### MATERIAL PROVIDED:
(** * Google-Drive sync engine of the Obsidian plugin (src/main.ts)

    A shallow embedding of the synchronisation engine of [MyPlugin]:
    the MIME table, the path arithmetic the engine relies on, the
    folder resolver [ensureDriveFolder], the uploader [uploadFile], the
    change detector inside [uploadObsidianFile], the tree walk
    [uploadFolderContents] and the orchestrator [syncWithGoogleDrive];
    beside them the callback of the sync command, the login exchange
    [exchangeCodeForTokens] and the handlers of the settings tab.

    Remote calls, vault reads, the clock and the plugin data store are
    effects.  They are threaded through an explicit state-and-exception
    monad whose state carries the plugin fields, the outside world, the
    content of data.json and the log of every call that was issued.

    Conventions of the embedding:
    - the id maps of the plugin are object literals: a finite map for
      the own properties, read through [Js.get] and [Js.read], which
      also see the members inherited from [Object.prototype], and
      tested with [Js.truthy] as the source tests them;
    - [saveData] and [loadData] are Obsidian's: [saveData(data)] writes
      its first argument to data.json in place of what was there and
      [loadData()] gives the content back, [null] when there is none;
      neither takes a key, and data.json is written by the plugin only;
    - [path] is Node's module with the POSIX separator;
    - times ([stat.mtime], [Date.now()]) are epoch milliseconds, in [Z];
    - the children of [vault.getRoot()] are an argument of the pass. *)

From Stdlib Require Import ZArith Ascii String List Bool Lia.
From stdpp Require Import base option list strings pretty gmap.

Local Open Scope string_scope.
Local Open Scope list_scope.


(** ** JavaScript values that reach the engine *)

Module Js.

(** What a property read such as [this.fileIds[p]] can produce: an own
    string, an own number or [null] (as [onload] copies them from the
    loaded data), a member inherited from [Object.prototype] (the maps
    are plain object literals), or [undefined]. *)
Inductive Val : Type :=
| Undefined
| Null
| Str (s : string)
| Num (n : Z)
| Inherited (member : string).

#[global] Instance Val_eq_dec : EqDecision Val.
Proof. solve_decision. Defined.

(** ToBoolean on these values: the empty string, zero, [undefined] and
    [null] are falsy, everything else is truthy. *)
Definition truthy (v : Val) : bool :=
  match v with
  | Undefined | Null => false
  | Str s => negb (String.eqb s "")
  | Num n => negb (n =? 0)%Z
  | Inherited _ => true
  end.

(** Property names every object literal inherits. *)
Definition prototype_members : list string :=
  [ "constructor"; "hasOwnProperty"; "isPrototypeOf"; "propertyIsEnumerable";
    "toLocaleString"; "toString"; "valueOf"; "__proto__";
    "__defineGetter__"; "__defineSetter__"; "__lookupGetter__";
    "__lookupSetter__" ].

(** [obj[key]] on an object literal used as a string-to-string map. *)
Definition get (obj : gmap string string) (key : string) : Val :=
  match obj !! key with
  | Some s => Str s
  | None => if bool_decide (key ∈ prototype_members) then Inherited key
            else Undefined
  end.

(** [obj[key]] on an object literal whose own properties hold any of
    these values. *)
Definition read (obj : gmap string Val) (key : string) : Val :=
  match obj !! key with
  | Some v => v
  | None => if bool_decide (key ∈ prototype_members) then Inherited key
            else Undefined
  end.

### WHAT IS NEEDED:
Please give again only the lines from the start of the material through the line holding "the own properties, read", exactly as they are written.

### FINISHED EXERCISE:
(** * Google-Drive sync engine of the Obsidian plugin (src/main.ts)

    A shallow embedding of the synchronisation engine of [MyPlugin]:
    the MIME table, the path arithmetic the engine relies on, the
    folder resolver [ensureDriveFolder], the uploader [uploadFile], the
    change detector inside [uploadObsidianFile], the tree walk
    [uploadFolderContents] and the orchestrator [syncWithGoogleDrive];
    beside them the callback of the sync command, the login exchange
    [exchangeCodeForTokens] and the handlers of the settings tab.

    Remote calls, vault reads, the clock and the plugin data store are
    effects.  They are threaded through an explicit state-and-exception
    monad whose state carries the plugin fields, the outside world, the
    content of data.json and the log of every call that was issued.

    Conventions of the embedding:
    - the id maps of the plugin are object literals: a finite map for
      the own properties, read through [Js.get] and [Js.read], which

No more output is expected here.